Introduction:

Recently, we have witnessed a remarkable rally in the stock market in the stocks which are either producing or using commodities as their input in manufacturing. The reason for such a spurt is due to a continuous rise in the prices of underlying commodities. From iron ore to steel, aluminum to copper, rice to coffee, and the price of all the commodities are rising not only in India but throughout the world. After seeing a severe fall in the market due to this whole pandemic thing, the commodity markets are making a comeback faster than anything. Even for some commodities, the prices crossed the pre-covid mark and are still surging.

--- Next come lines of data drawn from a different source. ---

(* ===== verification/Download.v ===== *)
(** * Download

    src/examples/download_manager.c: a table of at most ten downloads, each with a thread of
    its own over the HTTP client of src/include/mcurl.h, whose [mcurl_perform] no file
    defines.  The threads and the calls of the user interleave: a run is a list of events,
    each the part of a function between two points where others may run. *)
From S2P Require Import Prelude.

Definition MAX_DOWNLOADS : nat := 10.
(** The error texts: [other] is what [mcurl_perform] leaves. *)
Inductive error_text : Type := NoError | NoCurl | NoFile | Other.
(** Where a download's thread is: before [mcurl_init], before [fopen], in [mcurl_perform], or
    ended. *)
Inductive phase : Type := Starting | Opening | Performing | Ended.
Record download_item_t : Type := DownloadItem {
  url : list Z;
  filename : list Z;
  size : Z;
  downloaded : Z;
  completed : bool;
  failed : bool;
  error : error_text;
  thread : phase;
  stored : list Z;
  closed : bool
}.
(** [stored]: the bytes [fwrite] has taken.  The slots in use are the first [download_count]
    of the table: the list. *)
Abbreviation manager := (list download_item_t).
Definition create_manager (calloc_ok : bool) : option manager := if calloc_ok then Some [] else None.

Definition new_item (u f : list Z) : download_item_t := DownloadItem u f 0 0 false false NoError Starting [] false.
Definition set_thread (p : phase) (x : download_item_t) : download_item_t :=
  DownloadItem (url x) (filename x) (size x) (downloaded x) (completed x) (failed x) (error x) p (stored x) (closed x).
Definition fail_with (e : error_text) (x : download_item_t) : download_item_t :=
  DownloadItem (url x) (filename x) (size x) (downloaded x) (completed x) true e Ended (stored x) (closed x).
Definition set_size (n : Z) (x : download_item_t) : download_item_t :=
  DownloadItem (url x) (filename x) n (downloaded x) (completed x) (failed x) (error x) (thread x) (stored x) (closed x).

(** [add_download], the lock held throughout; [create_ok]: [pthread_create]. *)
Definition add_download (u f : list Z) (create_ok : bool) (m : manager) : Z * manager :=
  if (MAX_DOWNLOADS <=? length m)%nat then (-1, m) else
  if negb create_ok then (-1, m) else (0, m ++ [new_item u f]).
(** [write_callback]: [taken] of the bytes are written; the answer, and the item. *)
Definition write_callback (ptr : list Z) (taken : nat) (x : download_item_t) : Z * download_item_t :=
  let got := take taken ptr in
  let x' n := DownloadItem (url x) (filename x) (size x) n (completed x) (failed x) (error x) (thread x) (stored x ++ got) (closed x) in
  if (length got =? length ptr)%nat then (Z.of_nat (length ptr), x' (u32 (downloaded x + Z.of_nat (length ptr)))) else (0, x' (downloaded x)).
Definition progress_callback (dltotal : Z) (x : download_item_t) : Z * download_item_t := (0, set_size (u32 dltotal) x).

(** ** The steps of [download_thread] *)
Definition start_thread (curl_ok : bool) (x : download_item_t) : download_item_t :=
  if curl_ok then set_thread Opening x else fail_with NoCurl x.
Definition open_file (file_ok : bool) (x : download_item_t) : download_item_t :=
  if file_ok then set_thread Performing x else fail_with NoFile x.
(** [ret = MCURL_OK]: what [mcurl_perform] answered; then the file is closed. *)
Definition finish (ok : bool) (x : download_item_t) : download_item_t :=
  if ok then DownloadItem (url x) (filename x) (size x) (downloaded x) true (failed x) (error x) Ended (stored x) true
  else DownloadItem (url x) (filename x) (size x) (downloaded x) (completed x) true Other Ended (stored x) true.

Inductive event : Type :=
| Add (u f : list Z) (create_ok : bool)
| Start (i : nat) (curl_ok : bool)
| Open (i : nat) (file_ok : bool)
| Chunk (i : nat) (ptr : list Z) (taken : nat)
| Progress (i : nat) (dltotal : Z)
| Finish (i : nat) (ok : bool).
(** A thread only takes a step from where it is. *)
Definition at_phase (p : phase) (i : nat) (f : download_item_t -> download_item_t) (m : manager) : option manager :=
  x ← m !! i;
  match p, thread x with
  | Starting, Starting | Opening, Opening | Performing, Performing => Some (<[i := f x]> m)
  | _, _ => None
  end.
Definition step (e : event) (m : manager) : option manager :=
  match e with
  | Add u f ok => Some (snd (add_download u f ok m))
  | Start i ok => at_phase Starting i (start_thread ok) m
  | Open i ok => at_phase Opening i (open_file ok) m
  | Chunk i ptr n => at_phase Performing i (fun x => snd (write_callback ptr n x)) m
  | Progress i t => at_phase Performing i (fun x => snd (progress_callback t x)) m
  | Finish i ok => at_phase Performing i (finish ok) m
  end.
Inductive reachable : manager -> Prop :=
| reach_start : reachable []
| reach_step m e m' : reachable m -> step e m = Some m' -> reachable m'.

(** What [show_progress] shows of an item. *)
Inductive status : Type := Failed (e : error_text) | Completed | InProgress (done : Z) (total : option Z).
Definition show_item (x : download_item_t) : status :=
  if failed x then Failed (error x) else if completed x then Completed
  else InProgress (downloaded x) (if 0 <? size x then Some (size x) else None).
Definition show_progress (m : manager) : list (list Z * list Z * status) := (fun x => (filename x, url x, show_item x)) <$> m.

(** ** Facts *)
(** An item is over exactly when it is completed or failed, and never both; a file that was
    opened is closed at the end; and unless a write fell short the count is that of the
    bytes stored. *)
Record item_ok (x : download_item_t) : Prop := {
  over : thread x = Ended <-> completed x = true \/ failed x = true;
  not_both : completed x && failed x = false;
  opened_closed : closed x = true <-> thread x = Ended /\ (completed x = true \/ error x = Other);
  idle_empty : thread x = Starting \/ thread x = Opening -> stored x = [] /\ downloaded x = 0;
  counted : 0 <= downloaded x < 4294967296 /\ (Z.of_nat (length (stored x)) < 4294967296 -> downloaded x <= Z.of_nat (length (stored x)))
}.
Lemma new_item_ok u f : item_ok (new_item u f).
Proof. constructor; cbn; [naive_solver|done|naive_solver|done|lia]. Qed.
Lemma step_item_ok e m m' : step e m = Some m' -> Forall item_ok m -> Forall item_ok m'.
Proof.
  assert (Hat : forall p i f, at_phase p i f m = Some m' -> Forall item_ok m ->
    (forall x, thread x = p -> p <> Ended -> item_ok x -> item_ok (f x)) -> Forall item_ok m').
  { intros p i f Hs Hm Hf. unfold at_phase in Hs. destruct (m !! i) as [x|] eqn:Hx; [|done]. cbn in Hs.
    assert (item_ok x) as Hxo by (by eapply Forall_lookup_1).
    destruct p, (thread x) eqn:Ht; simplify_eq; (apply Forall_insert; [done|by apply Hf]). }
  destruct e as [u f ok|i ok|i ok|i ptr n|i t|i ok]; cbn [step]; intros Hs Hm.
  - injection Hs as <-. unfold add_download. destruct (_ <=? _)%nat; [done|]. destruct ok; [|done].
    apply Forall_app. split; [done|]. by constructor; [apply new_item_ok|].
  - eapply Hat; [done|done|]. intros x Ht _ [H1 H2 H3 H4 H5]. unfold start_thread. destruct (H4 (or_introl Ht)). rewrite Ht in *.
    destruct ok; constructor; cbn; try exact H5; destruct (completed x), (failed x), (closed x); intuition (try done; try congruence).
  - eapply Hat; [done|done|]. intros x Ht _ [H1 H2 H3 H4 H5]. unfold open_file. destruct (H4 (or_intror Ht)). rewrite Ht in *.
    destruct ok; constructor; cbn; try exact H5; destruct (completed x), (failed x), (closed x); intuition (try done; try congruence).
  - eapply Hat; [done|done|]. intros x Ht _ [H1 H2 H3 H4 H5]. unfold write_callback. rewrite Ht in *.
    pose proof (u32_range (downloaded x + Z.of_nat (length ptr))).
    assert (Hle : 0 <= downloaded x + Z.of_nat (length ptr) -> u32 (downloaded x + Z.of_nat (length ptr)) <= downloaded x + Z.of_nat (length ptr))
      by (intros; unfold u32, wrap; apply Z.mod_le; lia).
    destruct (Nat.eqb_spec (length (take n ptr)) (length ptr)) as [E|E]; constructor; cbn; rewrite ?Ht, ?length_app; try done; try (intros [?|?]; done); lia.
  - eapply Hat; [done|done|]. intros x Ht _ [H1 H2 H3 H4 H5]. rewrite Ht in *. constructor; cbn; rewrite ?Ht; done.
  - eapply Hat; [done|done|]. intros x Ht _ [H1 H2 H3 H4 H5]. unfold finish. rewrite Ht in *.
    destruct ok; constructor; cbn; try exact H5; destruct (completed x), (failed x), (closed x); intuition (try done; try congruence).
Qed.

(** Of two tables, that the second has all downloads of the first, and those that were over
    unchanged. *)
Definition goes_on (m m' : manager) : Prop :=
  (length m <= length m')%nat /\
  forall i x, m !! i = Some x -> exists x', m' !! i = Some x' /\ url x' = url x /\ filename x' = filename x /\
    stored x `prefix_of` stored x' /\ (thread x = Ended -> x' = x).
Lemma step_goes_on e m m' : step e m = Some m' -> goes_on m m' /\ ((length m <= MAX_DOWNLOADS)%nat -> (length m' <= MAX_DOWNLOADS)%nat).
Proof.
  assert (Hself : forall i x, m !! i = Some x -> exists x', m !! i = Some x' /\ url x' = url x /\ filename x' = filename x /\ stored x `prefix_of` stored x' /\ (thread x = Ended -> x' = x))
    by (intros i x Hx; exists x; by split_and!).
  assert (Hat : forall p i f, at_phase p i f m = Some m' ->
    (forall x, url (f x) = url x /\ filename (f x) = filename x /\ stored x `prefix_of` stored (f x)) -> goes_on m m' /\ length m' = length m).
  { intros p i f Hs Hf. unfold at_phase in Hs. destruct (m !! i) as [x|] eqn:Hx; [|done]. cbn in Hs.
    assert (m' = <[i := f x]> m /\ thread x <> Ended) as [-> Ht] by (destruct p, (thread x); by simplify_eq).
    rewrite length_insert. split; [|done]. split; [by rewrite length_insert|]. intros j y Hy. destruct (decide (j = i)) as [->|Hne].
    - rewrite Hx in Hy. injection Hy as <-. exists (f x). destruct (Hf x) as (? & ? & ?). split_and!; try done.
      apply list_lookup_insert_eq. by eapply lookup_lt_Some.
    - rewrite list_lookup_insert_ne by done. by apply Hself. }
  destruct e as [u f ok|i ok|i ok|i ptr n|i t|i ok]; cbn [step]; intros Hs.
  2-6: edestruct Hat as [H1 H2]; [exact Hs| |split; [exact H1|by rewrite H2]].
  - injection Hs as <-. unfold add_download. destruct (Nat.leb_spec MAX_DOWNLOADS (length m)); [by split; [split|]|]. destruct ok; [|by split; [split|]].
    cbn [negb snd]. split; [|rewrite length_app; cbn; lia]. split; [rewrite length_app; lia|].
    intros i x Hx. destruct (Hself i x Hx) as (x' & ? & ?). exists x'. split; [|done]. by apply lookup_app_l_Some.
  - intros x. by destruct ok.
  - intros x. by destruct ok.
  - intros x. unfold write_callback. destruct (_ =? _)%nat; cbn; split_and!; try done; by apply prefix_app_r.
  - intros x. done.
  - intros x. by destruct ok.
Qed.

(** ** Theorems *)
(** Downloads under any interleaving.  However the threads and the calls of the user
    interleave, there are at most ten downloads; each is over exactly when it is completed
    or failed, never both, its file closed when one was opened; and a step never loses a
    download, takes back bytes that were stored, or changes one that is over. *)
Theorem downloads_safe (m : manager) : reachable m ->
  (length m <= MAX_DOWNLOADS)%nat /\ Forall item_ok m /\
  forall e m', step e m = Some m' -> goes_on m m'.
Proof.
  intros Hr. split_and!.
  - induction Hr as [|m e m' Hr IH Hs]; [cbn; unfold MAX_DOWNLOADS; lia|]. by apply (proj2 (step_goes_on e m m' Hs)).
  - induction Hr as [|m e m' Hr IH Hs]; [constructor|]. by eapply step_item_ok.
  - intros e m' Hs. by apply (step_goes_on e m m' Hs).
Qed.
(** * Scantron agent: a shallow embedding of [agent/agent.py]

    The agent polls a control plane for scan jobs, builds the command line of
    the scanner (masscan or nmap), spawns and supervises the child process,
    tracks it in the process-wide dictionary [SCAN_PROCESS_DICT], moves result
    files between the [pending], [complete] and [cancelled] directories and
    reports status with PATCH requests.

    Python strings are [string]; the dictionary of tracked processes is a
    [gmap Z Popen]; the file system is a finite map from path strings to file
    contents; exceptions are an explicit result type threaded through a small
    state-and-exception monad; the outside world (HTTP responses, process
    spawning, exit codes, the clock) is a record of oracles. *)

From Stdlib Require Import ZArith Ascii String List Bool Lia.
From stdpp Require Import base option list strings pretty gmap fin_maps.

Local Open Scope string_scope.
Local Open Scope list_scope.

(** ** Python string primitives used by the agent *)

Module PyStr.

(** [str.isspace] on one character (code points below 256). *)
Definition isspace (c : ascii) : bool :=
  let n := nat_of_ascii c in
  ((9 <=? n) && (n <=? 13) || (28 <=? n) && (n <=? 32)
   || (n =? 133) || (n =? 160))%nat.

Definition is_empty (s : string) : bool :=
  match s with EmptyString => true | String _ _ => false end.

(** Appending one character at the right end. *)
Definition snoc (s : string) (c : ascii) : string := s +:+ String c "".

(** [s.startswith(p)] *)
Definition startswith (s p : string) : bool := String.prefix p s.

Fixpoint lstrip (s : string) : string :=
  match s with
  | String c s' => if isspace c then lstrip s' else s
  | EmptyString => ""
  end.

Fixpoint rstrip (s : string) : string :=
  match s with
  | String c s' =>
      let r := rstrip s' in
      if isspace c && is_empty r then "" else String c r
  | EmptyString => ""
  end.

(** [s.strip()] *)
Definition strip (s : string) : string := rstrip (lstrip s).

(** [s.split(sep)] for a non-empty separator: pieces between the
    non-overlapping occurrences of [sep], scanned from the left.  [skip]
    counts the characters of a separator that are still to be passed. *)
Fixpoint split_go (sep : string) (skip : nat) (cur s : string) : list string :=
  match s with
  | EmptyString => [cur]
  | String c s' =>
      match skip with
      | S k => split_go sep k cur s'
      | O =>
          if String.prefix sep s
          then cur :: split_go sep (String.length sep - 1) "" s'
          else split_go sep 0 (snoc cur c) s'
      end
  end.

Definition split (s sep : string) : list string := split_go sep 0 "" s.

(** [s.split()]: the maximal runs of non-whitespace characters. *)
Fixpoint split_ws_go (cur s : string) : list string :=
  match s with
  | EmptyString => if is_empty cur then [] else [cur]
  | String c s' =>
      if isspace c
      then (if is_empty cur then split_ws_go "" s' else cur :: split_ws_go "" s')
      else split_ws_go (snoc cur c) s'
  end.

Rebound in prices of Commodities worldwide:

The prices for the selected commodities have increased from March 2020 to March 2021. We can see that the prices have gone up by 64.9% in Lumber, 37.5% in Iron and Steel, 73.4% in Copper, 25.6% in Fertilizers, 26.1% in Crude Oil, 34.8% in Cotton, and 33.4% in Ethanol, whereas, the overall commodity index have grown 21% in the past 1 year.

Rebound
i) Commodity Price Index (Monthly):
  • The price index of all the commodities rose in the first quarter of the year, and most of the major asset classes are now beyond the pre-pandemic levels.
  • The surge in the prices has been driven by the reopening of the economies globally, as well as the rise in demand for various commodities and the supply constraints from the producer’s side.
  • The price of energy is now at the level of pre-covid situations, whereas, the prices of metals and agriculture have gone above the levels of Jan 2020.
  • The Agricultural price index has also gone up wherein the food products have recovered very rapidly and the beverages & raw material has also marginally gone up.
Rebound
ii) Agriculture Price Index (Monthly):
  • The price of Wheat has gone up very rapidly.
  • The reason behind a certain spurt in the prices is the poor weather conditions which led to a shortage of food that is given to the animals. So the farmers started feeding wheat to them which lead to a shortage of wheat and a rise in prices.
Rebound
Rebound
iii) Metals:
  • Copper prices have also gone up at a shooting pace because as people are moving towards electric vehicles, the demand for copper rises gradually which led to the rise in prices.
  • The price index of Steel and Iron Ore is also rising due to the rise in worldwide demand.
Rebound
Rebound

Why prices are increasing?

1. Faster re-opening in economies:
  • The economies are getting revived with the implementation of around 2 billion vaccine doses throughout the world.
  • The people were in lockdown for very long, hence, now they are going into the market and doing revenge shopping.
  • With the intervention of the Government, there is good liquidity moving around in the markets.
2. Gaps in Supply due to pandemic:
  • There was a shortage of availability of commodities worldwide due to delays at ports to import/export of the product.
  • Manufacturing restrictions were implemented by the governments due to lockdown rules in the country and are working at below capacity.
  • There were various restrictions on the travel of people globally which led to a fall in the business activities of various sectors like tourism, aviation, etc.
3. Rising hopes after US stimulus:
  • The government of the United States has agreed upon a deal to provide a $900 billion stimulus package to the people which will lead to the creation of more and more demand in the market.
  • The United States has also made a plan to spend around $2.3 trillion on building the infrastructure like fixing old bridges to revamping its public transit systems.
4. Increase in demand from China:
  • China is getting back on track faster than any other economy in the world, the Chinese markets are opened and are working at pre-covid levels. China can be said as a major contributor in creating a demand for commodities worldwide.
  • Buying up hefty amounts of grains to ensure food security for the residents of the country.
5. Return of commodities as an asset class:
  • Various big Investing Firms and Hedge Funds have started re-investing in the commodities market and holding them as separate asset classes.
  • Hedge Funds till October had invested over $4 billion in the commodities market and it was a clear indication that commodities such as gold, steel, oil, copper, etc. were back on their priority list
6. Poor Weather Conditions:
  • Food prices are also affected by poor weather conditions in nations like the US, Brazil and France hits harvests.
  • It has led to lower cultivation which resulted in a shortfall of supply concerning the worldwide demand.
7. China’s Environmental Curbs:
  • China has imposed strict regulations on not to increase the production of steel and other production due to Environmental Curbs.
  • This led to a rise in the prices of metals globally due to a fall in the supply of products.
8. Cartelization:
  • The industry is facing the formation of cartels among 4 or 5 major players who dominate the market by manipulating the prices according to them.
  • Nitin Gadkari has also blamed the Cement and Steel sector for indulging in cartelization among themselves.

Conclusion:

The rising prices of the commodities will have a positive impact on sectors like Agriculture, Cement, and Metal because the companies in this sector will gain from the rising prices as they are sellers. But the sectors like Infra, Real Estate, Auto and Jewellery will face a drawdown as the costs of purchasing the commodities as raw material will rise.

These rising prices will not have a greater impact on the Indian markets, except for crude oil which is at pre-covid levels, all other commodities will not significantly impact the inflation conditions in the country.